The Unfamiliar Drive

Over the last two years, my wife and I have noticed a brown car driving through our neighborhood several times a day.  A man drives the car slowly, ever so slowly, through the entire length and width of the neighborhood, looking at houses, stopping occasionally, then continuing his casual drive.

Of course, my first thought was that the driver was casing the neighborhood and I considered calling the police.  But before I could do so my wife, Melanie, told me she knew the identity of the mystery driver.

"He used to live in the neighborhood," she said.  "His wife left him, remember."

I remembered.  He had lived just up the street for a short time after his divorce, then moved away.  I wondered why he would drive so regularly through a place that had given him so much pain.

Several weeks later, I knew the answer.  Melanie was walking through the neighborhood, saw the brown car and waved at the driver.  He stopped and they talked.

She told me that he did not remember her and when she asked about his mother, he pulled a sticky note from the dashboard and told her that his mother had died.  "I'm not able to remember things any more,"he said with a smile.

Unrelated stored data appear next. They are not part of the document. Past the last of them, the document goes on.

(* ===== verification/LogWriter.v ===== *)
(** The buffering log writer of the device, [shared/log/src/log_writer.rs].

    A log statement formats its arguments into a [LogWriter]. Bytes gather in the
    static [LOG_BUF]; a message that fits is sent in one call when the writer is
    dropped, a longer one opens a streaming session. The calls into the logging
    backend are recorded in order; what the backend answers to
    [__rcard_log_start] is a parameter. The unsafe copies and slices are checked:
    reading or writing outside [LOG_BUF] is a [Panic]. *)

From S2P Require Import Prelude.

Definition LOG_BUF_SIZE : nat := Z.to_nat 128.

Inductive LogCall :=
  | log_send (level species : Z) (data : list Z)
  | log_start (level species : Z)
  | log_write (handle : Z) (data : list Z)
  | log_end (handle : Z).

Inductive Session := Buffered | Active (handle : Z) | Rejected.

Record LogWriter := mkWriter { w_level : Z; w_species : Z; w_pos : nat; w_session : Session }.

(** The writer, [LOG_BUF] and the calls made so far. *)
Record WState := mkWS { ws_writer : LogWriter; ws_buf : list Z; ws_calls : list LogCall }.

Definition log_writer_new (level species : Z) : LogWriter := mkWriter level species 0 Buffered.

Section writer.
(** The backend's answer to [__rcard_log_start]. *)
Context (start_answer : Z → Z → option Z).

Definition flush_buf (s : WState) : exec WState :=
  let w := ws_writer s in
  if decide (w_pos w = 0) then Ret s else
  let started :=
    match w_session w with
    | Active h => (Active h, Some h, ws_calls s)
    | Rejected => (Rejected, None, ws_calls s)
    | Buffered =>
        let calls := ws_calls s ++ [log_start (w_level w) (w_species w)] in
        match start_answer (w_level w) (w_species w) with
        | Some h => (Active h, Some h, calls)
        | None => (Rejected, None, calls)
        end
    end in
  let '(session, handle, calls) := started in
  match handle with
  | None => Ret (mkWS (mkWriter (w_level w) (w_species w) 0 session) (ws_buf s) calls)
  | Some h =>
      let! data := slice (ws_buf s) 0 (w_pos w) in
      Ret (mkWS (mkWriter (w_level w) (w_species w) 0 session) (ws_buf s) (calls ++ [log_write h data]))
  end.

Definition set_pos (w : LogWriter) (pos : nat) : LogWriter :=
  mkWriter (w_level w) (w_species w) pos (w_session w).

(** The loop of [write]; [fuel] bounds its iterations. *)
Fixpoint write_loop (fuel : nat) (s : WState) (bytes : list Z) (offset : nat) : exec WState :=
  match fuel with
  | O => Panic
  | S fuel =>
      if decide (offset < length bytes) then
        let pos := w_pos (ws_writer s) in
        let! remaining_buf := usub LOG_BUF_SIZE pos in
        let chunk := length bytes - offset in
        if decide (chunk ≤ remaining_buf) then
          let! src := slice bytes offset (offset + chunk) in
          let! buf := copy_at (ws_buf s) pos src in
          write_loop fuel (mkWS (set_pos (ws_writer s) (pos + chunk)) buf (ws_calls s)) bytes (offset + chunk)
        else
          let! src := slice bytes offset (offset + remaining_buf) in
          let! buf := copy_at (ws_buf s) pos src in
          let! s := flush_buf (mkWS (set_pos (ws_writer s) LOG_BUF_SIZE) buf (ws_calls s)) in
          match w_session (ws_writer s) with
          | Rejected => Ret s
          | _ => write_loop fuel s bytes (offset + remaining_buf)
          end
      else Ret s
  end.

Definition writer_write (s : WState) (bytes : list Z) : exec WState :=
  match w_session (ws_writer s) with
  | Rejected => Ret s
  | _ => write_loop (length bytes + 2) s bytes 0
  end.

Definition writer_drop (s : WState) : exec WState :=
  let w := ws_writer s in
  match w_session w with
  | Rejected => Ret s
  | Active h =>
      let! s := if decide (0 < w_pos w) then flush_buf s else Ret s in
      Ret (mkWS (ws_writer s) (ws_buf s) (ws_calls s ++ [log_end h]))
  | Buffered =>
      let! data := slice (ws_buf s) 0 (w_pos w) in
      Ret (mkWS w (ws_buf s) (ws_calls s ++ [log_send (w_level w) (w_species w) data]))
  end.

(** A log statement: [bss] are the [Writer::write] calls the formatter makes. *)
Fixpoint write_all (s : WState) (bss : list (list Z)) : exec WState :=
  match bss with
  | [] => Ret s
  | bs :: bss => let! s := writer_write s bs in write_all s bss
  end.

Definition log_statement (level species : Z) (buf : list Z) (bss : list (list Z)) : exec (list LogCall) :=
  let! s := write_all (mkWS (log_writer_new level species) buf []) bss in
  let! s := writer_drop s in
  Ret (ws_calls s).

(** * What has been written *)

Section delivery.
Context (level species : Z).

(** [s] is the writer after the bytes [t], [more] bytes being still to come. *)
Definition holds (more : nat) (s : WState) (t : list Z) : Prop :=
  let w := ws_writer s in
  w_level w = level ∧ w_species w = species ∧ length (ws_buf s) = LOG_BUF_SIZE ∧ w_pos w ≤ LOG_BUF_SIZE ∧
  match w_session w with
  | Buffered => ws_calls s = [] ∧ take (w_pos w) (ws_buf s) = t
  | Active h =>
      start_answer level species = Some h ∧ LOG_BUF_SIZE < length t + more ∧
      ∃ cs, ws_calls s = log_start level species :: (log_write h <$> cs) ∧
        concat cs ++ take (w_pos w) (ws_buf s) = t ∧ Forall (λ c, length c = LOG_BUF_SIZE) cs
  | Rejected =>
      start_answer level species = None ∧ LOG_BUF_SIZE < length t + more ∧ ws_calls s = [log_start level species]
  end.

Lemma BUF_128 : Z.of_nat LOG_BUF_SIZE = 128%Z.
Proof. reflexivity. Qed.
#[local] Opaque LOG_BUF_SIZE.
Ltac proj := cbn [ws_writer ws_buf ws_calls w_level w_species w_pos w_session].
Ltac buf_lia := pose proof BUF_128; len.

(** Appending to the buffer. *)
Lemma take_splice buf pos (src : list Z) : pos + length src ≤ length buf →
  take (pos + length src) (splice buf pos src) = take pos buf ++ src.
Proof.
  intros H. unfold splice. rewrite app_assoc. apply take_app_length'. len.
Qed.

Lemma holds_le more s t : holds more s t → w_pos (ws_writer s) ≤ LOG_BUF_SIZE ∧ length (ws_buf s) = LOG_BUF_SIZE.
Proof. intros (_ & _ & ? & ? & _). done. Qed.

(** Bytes that fit are appended. *)
Lemma holds_append more s t src :
  holds more s t → w_session (ws_writer s) ≠ Rejected →
  w_pos (ws_writer s) + length src ≤ LOG_BUF_SIZE → length src ≤ more →
  holds (more - length src)
    (mkWS (set_pos (ws_writer s) (w_pos (ws_writer s) + length src))
      (splice (ws_buf s) (w_pos (ws_writer s)) src) (ws_calls s)) (t ++ src).
Proof.
  destruct s as [[l sp pos ses] buf calls]. unfold holds, set_pos. proj.
  intros (-> & -> & Hb & Hp & Hs) Hr Hfit Hm. rewrite length_splice by lia.
  split_and!; try done. rewrite take_splice by lia. destruct ses as [|h|]; [| |done].
  - destruct Hs as [-> <-]. done.
  - destruct Hs as (Ha & Hl & cs & -> & <- & Hcs). split; [done|]. rewrite length_app.
    split; [lia|]. exists cs. by rewrite <- app_assoc.
Qed.

(** A full buffer is flushed, more bytes being about to follow. *)
Lemma holds_flush more s t :
  holds more s t → w_session (ws_writer s) ≠ Rejected → w_pos (ws_writer s) = LOG_BUF_SIZE → 0 < more →
  ∃ s', flush_buf s = Ret s' ∧ holds more s' t ∧ w_pos (ws_writer s') = 0.
Proof.
  destruct s as [[l sp pos ses] buf calls]. unfold holds, flush_buf. proj.
  intros (-> & -> & Hb & Hp & Hs) Hr -> Hm. rewrite decide_False by buf_lia.
  assert (take LOG_BUF_SIZE buf = buf) as Htake by (apply take_ge; lia).
  destruct ses as [|h|]; [| |done].
  - destruct Hs as [-> <-]. rewrite Htake. destruct (start_answer level species) as [h|] eqn:Ea; cbn.
    + rewrite slice_ok by lia. rewrite drop_0, Nat.sub_0_r, Htake. cbn [ebind]. eexists. split; [done|]. cbn.
      split_and!; try done; [lia..|]. exists [buf]. cbn. rewrite !app_nil_r. auto.
    + eexists. split; [done|]. cbn. split_and!; try done; lia.
  - destruct Hs as (Ha & Hl & cs & -> & <- & Hcs). rewrite Htake in *. cbn.
    rewrite slice_ok by lia. rewrite drop_0, Nat.sub_0_r, Htake. cbn [ebind]. eexists. split; [done|]. cbn.
    split_and!; try done; [lia|]. exists (cs ++ [buf]). rewrite fmap_app, concat_app. cbn.
    rewrite !app_nil_r. split; [done|]. split; [done|]. apply Forall_app. auto.
Qed.

(** Enough fuel: the first round fills the buffer, each later one takes at least
    a byte. *)
Lemma write_loop_ok fuel s t bytes offset :
  holds (length bytes - offset) s (t ++ take offset bytes) → w_session (ws_writer s) ≠ Rejected →
  offset ≤ length bytes →
  length bytes - offset + 
    (if decide (offset < length bytes ∧ w_pos (ws_writer s) = LOG_BUF_SIZE) then 1 else 0) < fuel →
  ∃ s', write_loop fuel s bytes offset = Ret s' ∧ holds 0 s' (t ++ bytes).
Proof.
  revert s offset. induction fuel as [|fuel IH]; intros s offset Hh Hr Ho Hf; [lia|]. cbn [write_loop].
  destruct (holds_le _ _ _ Hh) as [Hp Hb]. destruct (decide (offset < length bytes)) as [Hlt|Hlt]; cycle 1.
  { exists s. split; [done|]. rewrite take_ge in Hh by lia. by replace (length bytes - offset) with 0 in Hh by lia. }
  rewrite usub_ok by done. cbn [ebind]. set (pos := w_pos (ws_writer s)) in *.
  destruct (decide (length bytes - offset ≤ LOG_BUF_SIZE - pos)) as [Hfit|Hfit].
  - rewrite slice_ok by lia. cbn [ebind]. set (src := take _ (drop offset bytes)).
    assert (length src = length bytes - offset) as Hsrc by (unfold src; len).
    rewrite copy_at_ok by lia. cbn [ebind]. apply IH; cycle 1.
    { done. } { lia. } { rewrite decide_False by lia. lia. }
    replace (offset + (length bytes - offset)) with (length bytes) by lia.
    pose proof (holds_append _ _ _ src Hh Hr ltac:(lia) ltac:(lia)) as Ha.
    rewrite Hsrc, Nat.sub_diag in Ha. rewrite Nat.sub_diag, firstn_all. rewrite <- app_assoc in Ha.
    assert (take offset bytes ++ src = bytes) as E.
    { unfold src. rewrite (take_ge (drop offset bytes)) by (rewrite length_drop; lia). apply take_drop. }
    by rewrite E in Ha.
  - rewrite slice_ok by lia. cbn [ebind]. set (src := take _ (drop offset bytes)).
    assert (length src = LOG_BUF_SIZE - pos) as Hsrc by (unfold src; len).
    rewrite copy_at_ok by lia. cbn [ebind].
    pose proof (holds_append _ _ _ src Hh Hr ltac:(lia) ltac:(lia)) as Ha.
    fold pos in Ha. rewrite Hsrc in Ha. replace (pos + (LOG_BUF_SIZE - pos)) with LOG_BUF_SIZE in Ha by lia.
    assert (take offset bytes ++ src = take (offset + (LOG_BUF_SIZE - pos)) bytes) as E.
    { unfold src. rewrite take_take_drop. f_equal. lia. }
    rewrite <- app_assoc, E in Ha.
    destruct (holds_flush _ _ _ Ha Hr eq_refl ltac:(lia)) as (s' & -> & Hs' & Hp0). cbn [ebind].
    replace (length bytes - offset - (LOG_BUF_SIZE - pos)) with (length bytes - (offset + (LOG_BUF_SIZE - pos))) in Hs' by lia.
    destruct (w_session (ws_writer s')) eqn:Es.
    + apply IH; try done; try lia; [by rewrite Es|]. rewrite Hp0, decide_False by buf_lia.
      destruct (decide (offset < length bytes ∧ pos = LOG_BUF_SIZE)); buf_lia.
    + apply IH; try done; try lia; [by rewrite Es|]. rewrite Hp0, decide_False by buf_lia.
      destruct (decide (offset < length bytes ∧ pos = LOG_BUF_SIZE)); buf_lia.
    + exists s'. split; [done|]. destruct Hs' as (? & ? & ? & ? & Hm). unfold holds. rewrite Es in *.
      destruct Hm as (? & Hl & ?). split_and!; try done. rewrite !length_app, length_take in *. lia.
Qed.

Lemma holds_more more s t : holds 0 s t → holds more s t.
Proof.
  intros (? & ? & ? & ? & H). unfold holds. split_and!; try done.
  destruct (w_session (ws_writer s)); [done|..]; destruct H as (? & ? & ?); split_and!; done || lia.
Qed.

Lemma writer_write_ok s t bytes : holds 0 s t →
  ∃ s', writer_write s bytes = Ret s' ∧ holds 0 s' (t ++ bytes).
Proof.
  intros Hh. unfold writer_write. destruct (w_session (ws_writer s)) eqn:Es.
  1-2: apply write_loop_ok; [|by rewrite Es|lia|case_decide; lia];
    rewrite Nat.sub_0_r, take_0, app_nil_r; by apply holds_more.
  exists s. split; [done|]. destruct Hh as (? & ? & ? & ? & H). unfold holds. rewrite Es in *.
  destruct H as (? & ? & ?). split_and!; try done. rewrite length_app. lia.
Qed.

Lemma write_all_ok s t bss : holds 0 s t → ∃ s', write_all s bss = Ret s' ∧ holds 0 s' (t ++ concat bss).
Proof.
  revert s t. induction bss as [|bs bss IH]; intros s t Hh; cbn [write_all concat].
  { exists s. by rewrite app_nil_r. }
  destruct (writer_write_ok s t bs Hh) as (s1 & -> & H1). cbn [ebind].
  destruct (IH s1 _ H1) as (s2 & -> & H2). exists s2. by rewrite app_assoc.
Qed.

(** What a log statement that wrote [t] must have called. *)
Definition delivered (t : list Z) (calls : list LogCall) : Prop :=
  if decide (length t ≤ LOG_BUF_SIZE) then calls = [log_send level species t]
  else match start_answer level species with
       | None => calls = [log_start level species]
       | Some h => ∃ cs, concat cs = t ∧ Forall (λ c, 0 < length c ≤ LOG_BUF_SIZE) cs ∧
           calls = log_start level species :: (log_write h <$> cs) ++ [log_end h]
       end.

Lemma full_chunks cs : Forall (λ c : list Z, length c = LOG_BUF_SIZE) cs →
  Forall (λ c, 0 < length c ≤ LOG_BUF_SIZE) cs.
Proof. apply Forall_impl. intros c ->. buf_lia. Qed.

Lemma writer_drop_ok s t : holds 0 s t → ∃ s', writer_drop s = Ret s' ∧ delivered t (ws_calls s').
Proof.
  destruct s as [[l sp pos ses] buf calls]. unfold holds, writer_drop, delivered. proj.
  intros (-> & -> & Hb & Hp & Hs). destruct ses as [|h|].
  - destruct Hs as [-> <-]. rewrite slice_ok by lia. cbn [ebind]. eexists. split; [done|].
    rewrite decide_True by len. proj. by rewrite drop_0, Nat.sub_0_r.
  - destruct Hs as (Ha & Hl & cs & -> & <- & Hcs%full_chunks). destruct (decide (0 < pos)) as [Hpos|Hpos].
    + unfold flush_buf. proj. rewrite decide_False by lia. rewrite slice_ok by lia. cbn [ebind].
      eexists. split; [done|]. rewrite decide_False, Ha by lia. proj. rewrite drop_0, Nat.sub_0_r.
      exists (cs ++ [take pos buf]). rewrite concat_app, fmap_app, <- !app_assoc. cbn. rewrite app_nil_r.
      split; [done|]. split; [|done]. apply Forall_app. split; [done|]. constructor; [len|done].
    + cbn [ebind]. eexists. split; [done|]. rewrite decide_False, Ha by lia. proj. exists cs. replace pos with 0 by lia.
      by rewrite take_0, app_nil_r.
  - destruct Hs as (Ha & Hl & ->). eexists. split; [done|]. by rewrite decide_False, Ha by lia.
Qed.

(** A log statement delivers exactly its bytes. Whatever the writes the
    formatter makes and whatever [LOG_BUF] held before: no access leaves the
    buffer and the loop ends; a message of at most 128 bytes is one [send] of
    those bytes; a longer one starts one session and, unless it is rejected,
    sends chunks of 1 to 128 bytes whose concatenation is the message, in order,
    and ends the session. *)
Theorem log_statement_delivers buf bss :
  length buf = LOG_BUF_SIZE →
  ∃ calls, log_statement level species buf bss = Ret calls ∧ delivered (concat bss) calls.
Proof.
  intros Hb. unfold log_statement.
  destruct (write_all_ok (mkWS (log_writer_new level species) buf []) [] bss) as (s & -> & Hs).
  { unfold holds. proj. cbn. split_and!; try done. lia. }
  cbn [ebind]. destruct (writer_drop_ok s _ Hs) as (s' & -> & Hd). cbn [ebind]. by exists (ws_calls s').
Qed.
End delivery.
End writer.

Lemma log_statement_delivers_witness :
  length (replicate 128 0%Z) = LOG_BUF_SIZE ∧
  ∃ calls, log_statement (λ _ _, Some 7%Z) 3 42 (replicate 128 0%Z) [replicate 100 1%Z; replicate 200 2%Z]
    = Ret calls ∧
    delivered (λ _ _, Some 7%Z) 3 42 (concat [replicate 100 1%Z; replicate 200 2%Z]) calls.
Proof.
  split; [reflexivity|].
  apply (log_statement_delivers (λ _ _, Some 7%Z) 3 42 (replicate 128 0%Z)). reflexivity.
Defined.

So, now when I see him driving through our neighborhood, or driving through the streets of our small town,  I see him in a different light.

He is not a thief.  He is the victim of a thief; a disease that is robbing him of his memories.  His endless driving is an attempt to look for places that are familiar; to reclaim the people and the places and events that were once his but are now slowly fading away.

One day, maybe one day soon, we will not see him any more. He will have forgotten his old neighborhood.   The brown car will be forever parked.  The robbery will be complete and he will stare blankly at the people in front of him and he will not remember to look at his sticky notes.